Ok, so I’ve got WordPress installed and running, and now I’m trying to figure out how it all works behind the scenes. I’m a bit of a geek that way, you see. I want to be able to tweak the layout and operation of my site to suit my own needs, and not what anyone else thinks I should want. For example, although it’s set to show ten posts per page by default with the most recent post at the top, I’ve tweaked the monthly archive page so that it shows every article in that month, with the oldest at the top. That way, you can start at the top of the page and just read everything chronologically.

Now, it’s taken me a little while to get to grips with something here, and I wanted to write it down before I lost track of what it was. WordPress uses something it calls “the loop” to display posts on the screen. The basic format of it is:

 do we have any posts to display? 
      Yes: loop through them one by one and show them
      No: show a short “no posts founds” message instead.

It this “short message” I’ve been trying to understand.

Each theme has template pages, and I’m concerned here with three of them:

  • index.php, which is the default page
  • archives.php, which is the template for monthly and category archives
  • 404.php, which is an error page displayed if it can’t find what you’re looking for.

Both the index and the archive templates have the same loop structure as defined above, and both have their own short messages.

The reason I’m looking into all this is that I want to put a “next month” and “previous month” link at the bottom of the monthly archive page, but not every month will have entires, since I abandoned the blog for quite a while.

So, I’m calling up a page to show me the a monthly archive for a month that has no posts.

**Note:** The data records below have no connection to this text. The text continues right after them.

(** The probes for a Xing and a VBRI header in a layer-3 frame. *)
Definition vbr_headers_load (frame_start frame_size : Z)
    (version : mpeg_version) (channel_mode : Z)
  : M (option VBRIHeader * option XingHeader) :=
  let xing_header_start :=
    if mpeg_version_eqb version V1 then
      if negb (channel_mode =? 3) then 36 else 21
    else if negb (channel_mode =? 3) then 21
    else 13 in
  seek_set (frame_start + xing_header_start) ;;;
  marker <- peek 4 ;;
  xing_header <- (if is_xing_marker marker
                  then (b <- read frame_size ;;
                        x <- lift (on_bytes XingHeader_load b) ;;
                        ret (Some x))
                  else ret None) ;;
  seek_set (frame_start + 36) ;;;
  marker <- peek 4 ;;
  vbri_header <- (if bytes_eqb marker (bytes_of_string "VBRI")
                  then (v <- VBRIHeader_load ;; ret (Some v))
                  else ret None) ;;
  ret (vbri_header, xing_header).

(** [MPEGFrameHeader.load] *)
Definition MPEGFrameHeader_load : M MPEGFrameHeader :=
  frame_start <- tell ;;
  b <- read 2 ;;
  fs <- lift (bitstruct_unpack [FU 11; FU 2; FU 2; FB 1] b) ;;
  match fs with
  | [sync; version_id; layer_index; protection] =>
  if negb (sync =? 2047) then raise InvalidFrame
  else
    let version := version_of_id version_id in
    let layer := 4 - layer_index in
    let protected := negb (Zbool protection) in
    b <- read 1 ;;
    fs <- lift (bitstruct_unpack [FU 4; FU 2; FU 1] b) ;;
    match fs with
    | [bitrate_index; sample_rate_index; padded] =>
    if (version_id =? 1) || (layer_index =? 0) || (bitrate_index =? 0)
       || (bitrate_index =? 15) || (sample_rate_index =? 3)
    then raise InvalidFrame
    else
      b <- read 1 ;;
      fs <- lift (bitstruct_unpack [FU 2] b) ;;
      mode <- lift (index fs 0) ;;
      channel_mode <- lift (enum (MP3ChannelMode T) mode) ;;
      let channels := if channel_mode =? 3 then 1 else 2 in
      version <- lift (lookup version) ;;
      rates <- lift (lookup (MP3Bitrates T version layer)) ;;
      rate <- lift (index rates bitrate_index) ;;
      let bitrate := rate * 1000 in
      sample_rates <- lift (lookup (MP3SampleRates T version)) ;;
      sample_rate <- lift (index sample_rates sample_rate_index) ;;
      spf <- lift (lookup (MP3SamplesPerFrame T version layer)) ;;
      let '(samples_per_frame, slot_size) := spf in
      slots <- lift (floordiv (samples_per_frame / 8 * bitrate) sample_rate) ;;
      let frame_size := (slots + padded) * slot_size in
      headers <- (if layer =? 3
                  then vbr_headers_load frame_start frame_size version
                                        channel_mode
                  else ret (None, None)) ;;
      ret (mkFrame frame_start frame_size (fst headers) (snd headers)
             version layer protected padded bitrate channel_mode channels
             sample_rate)
    | _ => raise ValueError end
  | _ => raise ValueError end.

End Decoders.

(** [bytes.find] of one byte, from index [i]: the first index, or -1. *)
Fixpoint find_byte_from (x : Z) (l : bytes) (i : Z) : Z :=
  match l with
  | [] => -1
  | y :: l' => if y =? x then i else find_byte_from x l' (i + 1)
  end.

Definition find_byte (l : bytes) (x : Z) : Z := find_byte_from x l 0.

(** [bytes.rfind], from index [i]: the highest index, or -1. *)
Fixpoint rfind_from (sub l : bytes) (i : Z) : Z :=
  match l with
  | [] => if startswith [] sub then i else -1
  | _ :: l' =>
      let r := rfind_from sub l' (i + 1) in
      if 0 <=? r then r else if startswith l sub then i else -1
  end.

Definition rfind (l sub : bytes) : Z := rfind_from sub l 0.

(** The exceptions that [find_mp3_frames] catches around a frame decode:
    [except (InvalidFrame, bitstruct.Error)]. *)
Definition caught (e : exn) : bool :=
  match e with
  | InvalidFrame | BitstructError => true
  | _ => false
  end.

(** A header object is a non-empty mapping: only [None] is false. *)
Definition truthy {A} (o : option A) : bool :=
  match o with Some _ => true | None => false end.

(** [more_itertools.all_equal] *)
Definition all_equal (l : list Z) : bool :=
  match l with
  | [] => true
  | x :: l' => forallb (Z.eqb x) l'
  end.

Section Synchronizer.

Variable T : Tables.

(** The loop [for _ in range(4)] of [find_mp3_frames] with its
    [try]/[except]: [n] rounds are left and [frames] is the run so far. *)
Fixpoint load_run (n : nat) (frames : list MPEGFrameHeader)
  : M (list MPEGFrameHeader) :=
  match n with
  | O => ret frames
  | S n' => fun s =>
      match MPEGFrameHeader_load T s with
      | (Ok frame, s1) =>
          let frames := frames ++ [frame] in
          if truthy (_xing frame) then (Ok frames, s1)
          else
            match seek_set (_start frame + _size frame) s1 with
            | (Ok _, s2) => load_run n' frames s2
            | (Raise e, s2) =>
                if caught e then (seek_cur 1 ;;; ret frames) s2
                else (Raise e, s2)
            end
      | (Raise e, s1) =>
          if caught e then (seek_cur 1 ;;; ret frames) s1
          else (Raise e, s1)
      end
  end.
Lemma detection_uninit_run st msg env m tfp mk :
  map_ st = Some m -> pf_init_cam st = false ->
  de_odom_pose env = Some tfp -> marker_ st = Some mk ->
  exists st3,
    detectionCallback msg env st =
      camera_score_and_publish msg env (observation_of msg) (pose_of tfp)
        true st3
    /\ marker_update st3 = true /\ is_Some (marker_ st3)
    /\ pf_ st3 = pf_ st /\ resample_count_cam st3 = 0%Z
    /\ resample_interval_ st3 = resample_interval_ st
    /\ pf_odom_pose_ st3 = pose_of tfp
    /\ latest_odom_pose_camera st3 = pose_of tfp.
Proof.
  intros Hmap Hinit Hodom Hmk.
  unfold detectionCallback. rewrite Hodom.
  run_step. rewrite Hmap, ?prepend_nil. cbv zeta.
  destruct (bool_decide (frame_to_camera_ st = det_frame_id msg));
    cbn [negb when].
  - run_step. rewrite ?prepend_nil.
    erewrite bind_run by apply getOdomPose_run. cbv beta iota.
    erewrite bind_run by (apply camera_gate_uninit_run; exact Hinit).
    cbv beta.
    erewrite bind_run by (apply camera_motion_uninit_run; exact Hinit).
    cbv beta. rewrite ?prepend_nil.
    eexists. split; [reflexivity|]. cbn. rewrite Hmk.
    repeat split; eauto.
  - erewrite bind_run by (apply camera_setup_run; exact Hmk). cbv beta.
    erewrite bind_run by apply getOdomPose_run. cbv beta iota.
    erewrite bind_run by (apply camera_gate_uninit_run; exact Hinit).
    cbv beta.
    erewrite bind_run by (apply camera_motion_uninit_run; exact Hinit).
    cbv beta. rewrite ?prepend_nil.
    eexists. split; [reflexivity|]. cbn.
    repeat split; eauto.
Qed.

Lemma silent_camera_score_and_publish_odom msg env obs pose fp :
  silent is_odom_action (camera_score_and_publish msg env obs pose fp).
Proof.
  unfold camera_score_and_publish, camera_update, camera_publish,
    publish_cloud, save_pose_if_due, savePoseToServer.
  silent_tac.
Qed.

End FirstObservation.

(** X16: the first detection message after the filter has been initialized
    (by a map, an initial pose, the global localization service or a
    reconfiguration) applies no motion model, whatever the odometry says: the
    callback takes the odometric pose as the new reference, scores the
    message as soon as it holds a marker, and counts it as cycle 1 of the
    resampling interval. *)
Theorem first_detection_sets_reference `{Extern} st msg env m tfp mk pf :
  map_ st = Some m -> pf_init_cam st = false ->
  de_odom_pose env = Some tfp -> marker_ st = Some mk -> pf_ st = Some pf ->
  resample_interval_ st ≠ 0%Z ->
  let r := detectionCallback msg env st in
  occurs is_odom_action r = false /\
  (occurs is_marker_scoring r = true <-> DetectedMarkers msg ≠ []) /\
  (occurs is_resample r = true <-> (resample_interval_ st | 1)%Z).
Proof.
  intros Hmap Hinit Hodom Hmk Hpf Hival. cbv zeta.
  destruct (detection_uninit_run st msg env m tfp mk)
    as (st3 & -> & Hmu & [mk3 Hmk3] & Hpf3 & Hc & Hi & _); auto.
  rewrite Hpf in Hpf3.
  split; [apply silent_camera_score_and_publish_odom|].
  rewrite !camera_tail_occurs by tauto. rewrite Hmu. cbn [andb].
  rewrite (camera_update_scoring _ _ _ _ _ _ Hmk3 Hpf3).
  destruct (camera_update_resample env (observation_of msg) (pose_of tfp)
              st3 mk3 pf) as (_ & -> & _); rewrite ?Hc, ?Hi; auto.
  { unfold in_int. lia. }
  rewrite negb_true_iff, bool_decide_eq_false, bool_decide_eq_true.
  rewrite observation_of_nil, Z.rem_divide by assumption. tauto.
Qed.

Lemma first_detection_sets_reference_witness :
  occurs is_odom_action
    (@detectionCallback example_extern example_detection example_detection_env
       (set_pf_init_cam false example_node)) = false.
Proof.
  apply (@first_detection_sets_reference example_extern
           (set_pf_init_cam false example_node) example_detection
           example_detection_env example_map pf_vector_zero example_marker
           0%nat); try reflexivity.
  discriminate.
Defined.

Still with me?

If the theme defines a 404 error page, the short message in either template file never seems to be displayed. It always redirects to the 404 error page. So, why define the short message in the template in the first place? There must be a reason why it’s there, you can’t have code defined in a file that’s been downloaded thousands of times, and modified by hundreds of people when they write their own themes, if there’s no point to it at all. If you take away the 404 error page, the theme defaults back up to index.php and shows the short message defined there, instead of showing the one in archives.php.

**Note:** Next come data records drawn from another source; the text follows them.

(** ** Projections *)

Module ProjectionMore.
Import Point3Dx Geometry.
Local Open Scope R_scope.

(** The three cases of [std::min(std::max(x, low), high)]. *)
Lemma clamp_cases (x low high : R) :
  low <= high ->
  low <= clamp x low high <= high /\
  (low <= x <= high -> clamp x low high = x) /\
  (x < low -> clamp x low high = low) /\
  (high < x -> clamp x low high = high).
Proof.
  intros Hlh. unfold clamp, std_min, std_max. cbn [cltb Rcoord]. unfold Rltb.
  destruct (Rlt_dec x low); destruct (Rlt_dec high low);
    destruct (Rlt_dec high x); repeat split; intros; lra.
Qed.

(** X10. [clamp(x, low, high)] with [low <= high] lies in [[low, high]]: it is
    [x] inside the interval, [low] below it and [high] above it. *)
Theorem clamp_into_interval (x low high : R) :
  low <= high ->
  low <= clamp x low high <= high /\
  (low <= x <= high -> clamp x low high = x) /\
  (x < low -> clamp x low high = low) /\
  (high < x -> clamp x low high = high).
Proof. exact (clamp_cases x low high). Qed.

Lemma clamp_into_interval_witness :
  0 <= clamp (7 / 2) 0 1 <= 1 /\
  (0 <= 7 / 2 <= 1 -> clamp (7 / 2) 0 1 = 7 / 2) /\
  (7 / 2 < 0 -> clamp (7 / 2) 0 1 = 0) /\
  (1 < 7 / 2 -> clamp (7 / 2) 0 1 = 1).
Proof. apply (clamp_into_interval (7 / 2) 0 1). lra. Defined.

(** The squared distance from [x] to the point of the line at parameter
    [t], as a polynomial in [t]. *)
Lemma dist_sq_point_at (base dir x : Point3D R) (t : R) :
  dist_sq x (point_at base dir t)
  = norm_sq (sub x base) - 2 * t * dot (sub x base) dir + t * t * dot dir dir.
Proof.
  unfold dist_sq, norm_sq, dot, sub, subtract_point, point_at. cbn. ring.
Qed.

Lemma project_point_onto_line_point_at (base dir x : Point3D R) :
  project_point_onto_line base dir x
  = point_at base dir (dot (sub x base) dir / dot dir dir).
Proof.
  unfold project_point_onto_line, point_at, add, div_val, val_mul, mul_val,
    add_point, divide_value, multiply_value.
  cbn [get0 get1 get2 cadd cdiv cmul Rcoord].
  f_equal; unfold Rdiv; ring.
Qed.

Lemma project_point_onto_segment_point_at (base dir x : Point3D R) :
  project_point_onto_segment base dir x
  = point_at base dir (clamp (dot (sub x base) dir / norm_sq dir) 0 1).
Proof.
  unfold project_point_onto_segment, point_at, add, val_mul, mul_val,
    add_point, multiply_value.
  cbn [get0 get1 get2 cadd cdiv cmul of_Z Rcoord].
  f_equal; ring.
Qed.

Lemma norm_sq_dot (p : Point3D R) : norm_sq p = dot p p.
Proof. reflexivity. Qed.

(** X11. [project_point_onto_line] returns the foot of the perpendicular from
    [x] to the line through [base] with direction [dir]: a point of the
    line, with [x] minus it orthogonal to [dir], and no point of the line is
    closer to [x]. *)
Theorem project_point_onto_line_is_the_foot (base dir x : Point3D R) :
  0 < dot dir dir ->
  let foot := project_point_onto_line base dir x in
  (exists t, foot = point_at base dir t) /\
  dot (sub x foot) dir = 0 /\
  (forall t, dist_sq x foot <= dist_sq x (point_at base dir t)).
Proof.
  intros Hn foot. unfold foot. rewrite project_point_onto_line_point_at.
  set (q := dot (sub x base) dir). set (n := dot dir dir) in *.
  assert (Hs : q / n * n = q) by (field; lra).
  split; [eexists; reflexivity|]. split.
  - transitivity (q - q / n * n).
    + unfold q, n, dot, sub, subtract_point, point_at. cbn. ring.
    + lra.
  - intros t. rewrite !dist_sq_point_at. fold q n.
    generalize dependent (q / n). intros s0 Hs.
    generalize (norm_sq (sub x base)). intros m.
    clearbody q n. clear foot.
    assert (0 <= n * ((t - s0) * (t - s0))) by
      (apply Rmult_le_pos; [lra | apply Rle_0_sqr]).
    nra.
Qed.

Lemma project_point_onto_line_is_the_foot_witness :
  let foot :=
    project_point_onto_line (mkPoint3D 0 0 0) (mkPoint3D 2 0 0) (mkPoint3D 3 4 0) in
  (exists t, foot = point_at (mkPoint3D 0 0 0) (mkPoint3D 2 0 0) t) /\
  dot (sub (mkPoint3D 3 4 0) foot) (mkPoint3D 2 0 0) = 0 /\
  (forall t, dist_sq (mkPoint3D 3 4 0) foot
             <= dist_sq (mkPoint3D 3 4 0)
                        (point_at (mkPoint3D 0 0 0) (mkPoint3D 2 0 0) t)).
Proof.
  apply (project_point_onto_line_is_the_foot
           (mkPoint3D 0 0 0) (mkPoint3D 2 0 0) (mkPoint3D 3 4 0)).
  unfold dot. cbn. lra.
Defined.

(** X12. [project_point_onto_segment] returns the point of the segment from
    [base] to [base + dir] that is closest to [x]: its parameter lies in
    [[0, 1]], and no point of the segment is closer to [x]. *)
Theorem project_point_onto_segment_is_closest (base dir x : Point3D R) :
  0 < norm_sq dir ->
  let proj := project_point_onto_segment base dir x in
  (exists c, 0 <= c <= 1 /\ proj = point_at base dir c) /\
  (forall t, 0 <= t <= 1 ->
             dist_sq x proj <= dist_sq x (point_at base dir t)).
Proof.
  intros Hn proj. unfold proj. rewrite project_point_onto_segment_point_at.
  rewrite norm_sq_dot in *.
  set (q := dot (sub x base) dir). set (n := dot dir dir) in *.
  assert (Hs : q / n * n = q) by (field; lra).
  generalize dependent (q / n). intros s0 Hs.
  destruct (clamp_cases s0 0 1 ltac:(lra)) as (Hin & Hmid & Hlow & Hhigh).
  split.
  - exists (clamp s0 0 1). split; [exact Hin | reflexivity].
  - intros t Ht. rewrite !dist_sq_point_at. fold q n.
    generalize (norm_sq (sub x base)). intros m.
    clearbody q n. clear proj.
    destruct (Rlt_dec s0 0) as [L|L].
    + rewrite (Hlow L).
      assert (0 <= n * (t * (t - 2 * s0))) by
        (apply Rmult_le_pos; [lra | apply Rmult_le_pos; lra]).
      nra.
    + destruct (Rlt_dec 1 s0) as [U|U].
      * rewrite (Hhigh U).
        assert (0 <= n * ((1 - t) * (2 * s0 - 1 - t))) by
          (apply Rmult_le_pos; [lra | apply Rmult_le_pos; lra]).
        nra.
      * rewrite (Hmid ltac:(lra)).
        assert (0 <= n * ((t - s0) * (t - s0))) by
          (apply Rmult_le_pos; [lra | apply Rle_0_sqr]).
        nra.
Qed.

Lemma project_point_onto_segment_is_closest_witness :
  let proj :=
    project_point_onto_segment (mkPoint3D 0 0 0) (mkPoint3D 2 0 0) (mkPoint3D 3 4 0) in
  (exists c, 0 <= c <= 1 /\ proj = point_at (mkPoint3D 0 0 0) (mkPoint3D 2 0 0) c) /\
  (forall t, 0 <= t <= 1 ->
             dist_sq (mkPoint3D 3 4 0) proj
             <= dist_sq (mkPoint3D 3 4 0)
                        (point_at (mkPoint3D 0 0 0) (mkPoint3D 2 0 0) t)).
Proof.
  apply (project_point_onto_segment_is_closest
           (mkPoint3D 0 0 0) (mkPoint3D 2 0 0) (mkPoint3D 3 4 0)).
  unfold norm_sq. cbn. lra.
Defined.

End ProjectionMore.

(** ** The distance of two segments *)

Module SegmentDistanceMore.
Import Point3Dx Geometry.
Local Open Scope R_scope.

(** [distance_segment_segment] is the norm of [w + sc * u - tc * v] at the
    parameters of [closest_parameters]. *)
Lemma distance_segment_segment_parameters (s1_0 s1_1 s2_0 s2_1 : Point3D R) :
  let u := sub s1_1 s1_0 in
  let v := sub s2_1 s2_0 in
  let w := sub s1_0 s2_0 in
  let st := closest_parameters (dot u u) (dot u v) (dot v v) (dot u w) (dot v w) in
  distance_segment_segment s1_0 s1_1 s2_0 s2_1
  = norm (sub (add w (val_mul (fst st) u)) (val_mul (snd st) v)).
Proof.
  intros u v w st. unfold st, distance_segment_segment, closest_parameters.
  fold u v w.
  generalize (dot u u) (dot u v) (dot v v) (dot u w) (dot v w).
  intros a b c d e.
  cbn [cltb cleb csub cmul cdiv cadd copp cabs of_Z lit_1e_6 Rcoord].
  repeat match goal with
         | |- context [Rltb ?x ?y] => destruct (Rltb x y)
         end; reflexivity.
Qed.

Lemma unit_quotient (n d : R) : 0 <= n <= d -> 0 < d -> 0 <= n / d <= 1.
Proof.
  intros Hn Hd. split.
  - apply Rmult_le_pos; [lra | left; now apply Rinv_0_lt_compat].
  - apply (Rmult_le_reg_r d); [exact Hd|].
    replace (n / d * d) with n by (field; lra). lra.
Qed.

(** Both parameters lie in [[0, 1]], for dot products [a] and [c] of a
    vector with itself. *)
Lemma closest_parameters_in_unit_interval (a b c d e : R) :
  0 <= a -> 0 <= c ->
  let st := closest_parameters a b c d e in
  0 <= fst st <= 1 /\ 0 <= snd st <= 1.
Proof.
  intros Ha Hc. unfold closest_parameters.
  cbn [cltb cleb csub cmul cdiv cadd copp cabs of_Z lit_1e_6 Rcoord].
  set (D := a * c - b * b).
  set (sN0 := b * e - c * d). set (tN0 := a * e - b * d).
  clearbody D sN0 tN0.
  unfold Rltb.
  repeat match goal with
         | |- context [Rlt_dec ?x ?y] => destruct (Rlt_dec x y)
         end;
    cbn [fst snd];
    repeat match goal with
           | H : Rabs ?x < _ |- _ => revert H
           | H : ~ Rabs ?x < _ |- _ => revert H
           end;
    unfold Rabs;
    repeat match goal with
           | |- context [Rcase_abs ?x] => destruct (Rcase_abs x)
           end;
    intros;
    split; first [ lra | apply unit_quotient; lra ].
Qed.

(** X13. The distance that [distance_segment_segment] returns is the distance
    of two points, one on each segment: it is never below the least
    distance of the two segments. *)
Theorem distance_segment_segment_is_attained (s1_0 s1_1 s2_0 s2_1 : Point3D R) :
  exists sc tc,
    0 <= sc <= 1 /\ 0 <= tc <= 1 /\
    distance_segment_segment s1_0 s1_1 s2_0 s2_1
    = R_sqrt.sqrt (dist_sq (point_at s1_0 (sub s1_1 s1_0) sc)
                           (point_at s2_0 (sub s2_1 s2_0) tc)).
Proof.
  pose proof (distance_segment_segment_parameters s1_0 s1_1 s2_0 s2_1) as E.
  cbv zeta in E.
  set (u := sub s1_1 s1_0) in *. set (v := sub s2_1 s2_0) in *.
  set (w := sub s1_0 s2_0) in *.
  destruct (closest_parameters_in_unit_interval
              (dot u u) (dot u v) (dot v v) (dot u w) (dot v w))
    as [Hs Ht].
  { exact (PointFacts.norm_sq_nonneg u). }
  { exact (PointFacts.norm_sq_nonneg v). }
  cbv zeta in Hs, Ht.
  set (st := closest_parameters (dot u u) (dot u v) (dot v v) (dot u w) (dot v w)) in *.
  exists (fst st), (snd st). split; [exact Hs|]. split; [exact Ht|].
  rewrite E. unfold norm. cbn [csqrt Rcoord]. f_equal.
  generalize (fst st) (snd st). intros sc tc.
  unfold w, u, v, dist_sq, norm_sq, dot, sub, add, val_mul, mul_val, add_point,
    subtract_point, multiply_value, point_at.
  cbn. ring.
Qed.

For ages I couldn’t work out why it was never showing the short error message in the archives template. And then it dawned on me. It’s to do with how you’ve set your blog to show permalinks. If you have it set to the default permalink (www.mysite.org/?p=123) then the short message in each template is displayed regardless of whether a 404 template is defined or not. If you use a pretty permalink (www.mysite.org/2009/05/sample-page/) then the short message in the archives template never shows up. It always redirects to the 404 page, and if that doesn’t exist, it shows the short message in the index.php file.

I don’t know if this helps me write the “next month/previous month” link code, but at least I’ve worked out the answer to something that’s been bugging me for ages.